Fourth, we know that gender inequalities are multiplied many times over in humanitarian situations. Women are subject to violence. Girls are subject to early marriage. Yet very small amounts of the humanitarian aid budget are dedicated to these issues, and there are no effective targets for protection of women and girls.

So China could join the growing number of countries committing to tackle gender inequality as part of its aid and foreign policy (what countries in the west are calling a feminist policy because of the way it challenges structures of power that generate inequality).

Fifth, and most difficult, there is the challenge to international law from the impunity increasingly evident in conflict situations. In some cases they constitute war crimes under the Geneva Conventions. This should be of concern to China as well as to the West.

  • International law is the foundation of international stability. When laws of war are breached, it sets a bad precedent.
  • Impunity increases refugee flows, which is itself a source of instability.
  • Impunity makes it harder to stop wars, because the bloodshed makes compromise more difficult.
  • Impunity by state actors blurs the lines between states and non state actors in ways that can only undermine legitimate exercise of authority.

The whole point of global rules is that they’re applied to all countries regardless of their domestic system of governance. The laws of war, international humanitarian law, the refugee convention: These aren’t American laws. They’re not capitalist laws or communist laws. They are international laws. And achieving win-win solutions to global problems requires us to all uphold our shared international laws.
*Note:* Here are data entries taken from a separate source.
(** * cronos-mcp: the x402 payment-authorization engine

    A shallow embedding of the TypeScript sources of the payment engine
    (core utilities, facilitator client, payment handler, middleware, tool
    route, payment signing, client and budget manager), followed by the
    properties established about them.

    Conventions of the embedding.
    - A JavaScript string is a [string]; its characters are the bytes of its
      UTF-8 encoding, so an ASCII string is represented character for
      character.
    - A [bigint] is a [Z].  A [number] that the code uses as an integer
      (time stamps, time-outs, HTTP status codes, delays) is a [Z]; loop
      counters and retry counts are [nat].
    - Code that can throw returns a [Completion]; code that reads or writes
      an object's fields, the network, the clock or the log of effects is a
      state-passing function in the monad [M]. *)

From Stdlib Require Import String Ascii List ZArith Lia Bool.
From Stdlib Require Import Decimal DecimalString DecimalZ DecimalN DecimalPos DecimalFacts.
Import ListNotations.

Local Open Scope string_scope.
Local Open Scope Z_scope.

(* ========================================================================= *)
(** * JavaScript runtime: completions, exceptions, BigInt                    *)
(* ========================================================================= *)

Module Js.

(** A thrown value: an [Error] object (with its constructor name and its
    message) or any other value, of which only [String(value)] is kept. *)
Inductive Thrown : Type :=
| ErrorObject (name message : string)
| NonError (str : string).

(** [new Error(message)] *)
Definition Error (message : string) : Thrown := ErrorObject "Error" message.

(** [error instanceof Error] *)
Definition instanceof_Error (e : Thrown) : bool :=
  match e with ErrorObject _ _ => true | NonError _ => false end.

(** [String(error)] for a thrown value *)
Definition String_of (e : Thrown) : string :=
  match e with
  | ErrorObject name message =>
      if String.eqb message "" then name
      else if String.eqb name "" then message
      else name ++ ": " ++ message
  | NonError str => str
  end.

(** [error.message] of an [Error] object *)
Definition message_of (e : Thrown) : string :=
  match e with ErrorObject _ m => m | NonError _ => "" end.

(** The value thrown by [throw undefined]. *)
Definition undefined_thrown : Thrown := NonError "undefined".

Inductive Completion (A : Type) : Type :=
| Normal (a : A)
| Throw (e : Thrown).
Arguments Normal {A} a.
Arguments Throw {A} e.

(** Truthiness of a string: only the empty string is falsy. *)
Definition truthy (s : string) : bool := negb (String.eqb s "").

(** [s || fallback] for an optional string ([undefined]/[null] is [None]). *)
Definition or_default (s : option string) (fallback : string) : string :=
  match s with
  | Some v => if truthy v then v else fallback
  | None => fallback
  end.

(** ** State and exception monad *)

Definition M (S A : Type) : Type := S -> Completion A * S.

Definition ret {S A} (a : A) : M S A := fun s => (Normal a, s).

Definition bind {S A B} (c : M S A) (k : A -> M S B) : M S B :=
  fun s =>
    match c s with
    | (Normal a, s') => k a s'
    | (Throw e, s') => (Throw e, s')
    end.

Definition throw {S A} (e : Thrown) : M S A := fun s => (Throw e, s).

(** [try { body } catch (error) { handler(error) }] *)
Definition try_catch {S A} (body : M S A) (handler : Thrown -> M S A) : M S A :=
  fun s =>
    match body s with
    | (Normal a, s') => (Normal a, s')
    | (Throw e, s') => handler e s'
    end.

Definition get {S} : M S S := fun s => (Normal s, s).
Definition put {S} (s : S) : M S unit := fun _ => (Normal tt, s).
Definition modify {S} (f : S -> S) : M S unit := fun s => (Normal tt, f s).

(** Lifts a pure completion into the monad. *)
Definition lift {S A} (c : Completion A) : M S A := fun s => (c, s).

(** ** Decimal and radix digits *)

Definition code (c : ascii) : Z := Z.of_nat (nat_of_ascii c).

Definition digit_value (c : ascii) : option Z :=
  let n := code c in
  if (48 <=? n) && (n <=? 57) then Some (n - 48)
  else if (97 <=? n) && (n <=? 122) then Some (n - 87)
  else if (65 <=? n) && (n <=? 90) then Some (n - 55)
  else None.

Fixpoint digits_value (radix : Z) (s : string) (acc : Z) : option Z :=
  match s with
  | EmptyString => Some acc
  | String c r =>
      match digit_value c with
      | Some d => if d <? radix then digits_value radix r (acc * radix + d) else None
      | None => None
      end
  end.

(** One or more digits of the radix. *)
Definition parse_digits (radix : Z) (s : string) : option Z :=
  match s with
  | EmptyString => None
  | _ => digits_value radix s 0
  end.

(** [StrWhiteSpaceChar], the white space and the line terminators that
    [StringToBigInt] strips.  A text is kept as its UTF-8 bytes, so a
    character above U+007F is a sequence of bytes.  Below U+0080: TAB, LF,
    VT, FF, CR and SPACE. *)
Definition is_white_space (c : ascii) : bool :=
  let n := code c in
  (n =? 9) || (n =? 10) || (n =? 11) || (n =? 12) || (n =? 13) || (n =? 32).

(** U+00A0 (no-break space) is [C2 A0]. *)
Definition is_white_space2 (c1 c2 : ascii) : bool :=
  (code c1 =? 194) && (code c2 =? 160).

(** U+1680 is [E1 9A 80]; U+2000 to U+200A, the line and paragraph
    separators U+2028 and U+2029, and U+202F are [E2 80 80] to [E2 80 8A],
    [E2 80 A8], [E2 80 A9] and [E2 80 AF]; U+205F is [E2 81 9F]; U+3000 is
    [E3 80 80]; U+FEFF (byte order mark) is [EF BB BF]. *)
Definition is_white_space3 (c1 c2 c3 : ascii) : bool :=
  let n1 := code c1 in
  let n2 := code c2 in
  let n3 := code c3 in
  ((n1 =? 225) && (n2 =? 154) && (n3 =? 128))
  || ((n1 =? 226) && (n2 =? 128)
      && (((128 <=? n3) && (n3 <=? 138)) || (n3 =? 168) || (n3 =? 169) || (n3 =? 175)))
  || ((n1 =? 226) && (n2 =? 129) && (n3 =? 159))
  || ((n1 =? 227) && (n2 =? 128) && (n3 =? 128))
  || ((n1 =? 239) && (n2 =? 187) && (n3 =? 191)).

(** The text without the white space it starts with. *)
Fixpoint trim_start (s : string) : string :=
  match s with
  | EmptyString => EmptyString
  | String c1 r1 =>
      if is_white_space c1 then trim_start r1
      else
        match r1 with
        | EmptyString => s
        | String c2 r2 =>
            if is_white_space2 c1 c2 then trim_start r2
            else
              match r2 with
              | EmptyString => s
              | String c3 r3 => if is_white_space3 c1 c2 c3 then trim_start r3 else s
              end
        end
  end.

(** The text is white space from its first character to its last. *)
Definition white_space_only (s : string) : bool :=
  match trim_start s with
  | EmptyString => true
  | String _ _ => false
  end.

(** The text without the white space it ends with. *)
Fixpoint trim_end (s : string) : string :=
  match s with
  | EmptyString => EmptyString
  | String c r => if white_space_only s then EmptyString else String c (trim_end r)
  end.

Definition trim (s : string) : string := trim_end (trim_start s).

(** [StringToBigInt]: the text is trimmed; the empty text is [0n]; a
    decimal literal may carry a sign; [0x], [0o] and [0b] literals may
    not.  [None] is the [SyntaxError] case. *)
Definition StringToBigInt (s : string) : option Z :=
  match trim s with
  | EmptyString => Some 0
  | String "+" r => parse_digits 10 r
  | String "-" r => option_map Z.opp (parse_digits 10 r)
  | String "0" (String "x" r) | String "0" (String "X" r) => parse_digits 16 r
  | String "0" (String "o" r) | String "0" (String "O" r) => parse_digits 8 r
  | String "0" (String "b" r) | String "0" (String "B" r) => parse_digits 2 r
  | t => parse_digits 10 t
  end.

(** [BigInt(s)] for a string argument. *)
Definition BigInt (s : string) : Completion Z :=
  match StringToBigInt s with
  | Some z => Normal z
  | None => Throw (ErrorObject "SyntaxError" ("Cannot convert " ++ s ++ " to a BigInt"))
  end.

(** [z.toString()] for a bigint, and for an integral number below 1e21. *)
Definition toString (z : Z) : string := NilZero.string_of_int (Z.to_int z).

End Js.

Import Js.

Declare Scope js_scope.
Delimit Scope js_scope with js.
Notation "x <- c ;; k" := (Js.bind c (fun x => k))
  (at level 61, c at next level, right associativity) : js_scope.
Notation "c ;;; k" := (Js.bind c (fun _ => k))
  (at level 61, right associativity) : js_scope.

(* ========================================================================= *)
(** * client-sdk: budget management                                          *)
(* ========================================================================= *)

Module Budget.

Record BudgetTransaction : Type := mkBudgetTransaction {
  toolName : string;
  serverUrl : string;
  amount : string;
  txHash : string;
  timestamp : Z
}.

(** [Omit<BudgetTransaction, 'timestamp'>] *)
Record SpendingEntry : Type := mkSpendingEntry {
  entry_toolName : string;
  entry_serverUrl : string;
  entry_amount : string;
  entry_txHash : string
}.

Record BudgetState : Type := mkBudgetState {
  state_total : string;
  state_spent : string;
  state_remaining : string;
  state_transactions : list BudgetTransaction
}.

(** The private fields of a [BudgetManager]. *)
Record BudgetManager : Type := mkBudgetManager {
  total : Z;
  spent : Z;
  transactions : list BudgetTransaction
}.

(** [new BudgetManager(totalBudget)] *)
Definition new (totalBudget : string) : Completion BudgetManager :=
  match BigInt totalBudget with
  | Normal t => Normal (mkBudgetManager t 0 [])
  | Throw e => Throw e
  end.

Definition canSpend (amount : string) : M BudgetManager bool :=
  fun this =>
    match BigInt amount with
    | Normal a => (Normal (spent this + a <=? total this), this)
    | Throw e => (Throw e, this)
    end.

(** The transaction is pushed before the amount is converted. *)
Definition recordSpending (now : Z) (transaction : SpendingEntry) : M BudgetManager unit :=
  fun this =>
    let tx := mkBudgetTransaction (entry_toolName transaction) (entry_serverUrl transaction)
                (entry_amount transaction) (entry_txHash transaction) now in
    let this1 := mkBudgetManager (total this) (spent this) (transactions this ++ [tx]) in
    match BigInt (entry_amount transaction) with
    | Normal a => (Normal tt, mkBudgetManager (total this1) (spent this1 + a) (transactions this1))
    | Throw e => (Throw e, this1)
    end.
This raises a number of difficult questions:

  • For example states often claim that they are only targeting terrorists when there is conflict within a state. This is the situation in North West and North East Syria today.
  • States can often claim that the conduct of war within the boundaries of their own state is not the business of anyone else, even when outside actors are involved. This is the situation in Yemen today.
  • The facts are sometimes hard to assemble, not least when there is a deliberate attempt to obscure them.

But there are some truths that we do know. We know that if belligerents in a conflict think they can get away with anything, they will do everything. But when they know that they will be held accountable it is a discipline on their behavior. Just ask yourself why there is such a strenuous attempt to deny that UN investigations, for example of war crimes in western Syria, not ascribe responsibility.

So while the symptoms of the refugee crisis call for policy coherence across the international system, addressing the causes calls for a shared political agenda. I am under no illusion that this is hard to forge. But it is precisely because it is hard that it is worth trying.

China could occupy a distinctive place in this conversation. It will face competing impulses, between defending the international order in the way President Xi described in Davos, and adhering to its long-held commitment to non-interference in internal affairs. But that is precisely why this conversation is worth having.

China’s rise has clearly brought extraordinary benefit to the people of China. It is the product of hard work and strategic choices. But as countries grow, and they become more integrated into the global economy, they generate new responsibilities. China is addressing its responsibilities in the multilateral system at a time of unprecedented challenge, and so its decisions will have outsize impact on the lives of people around the world. That makes this discussion well worth having."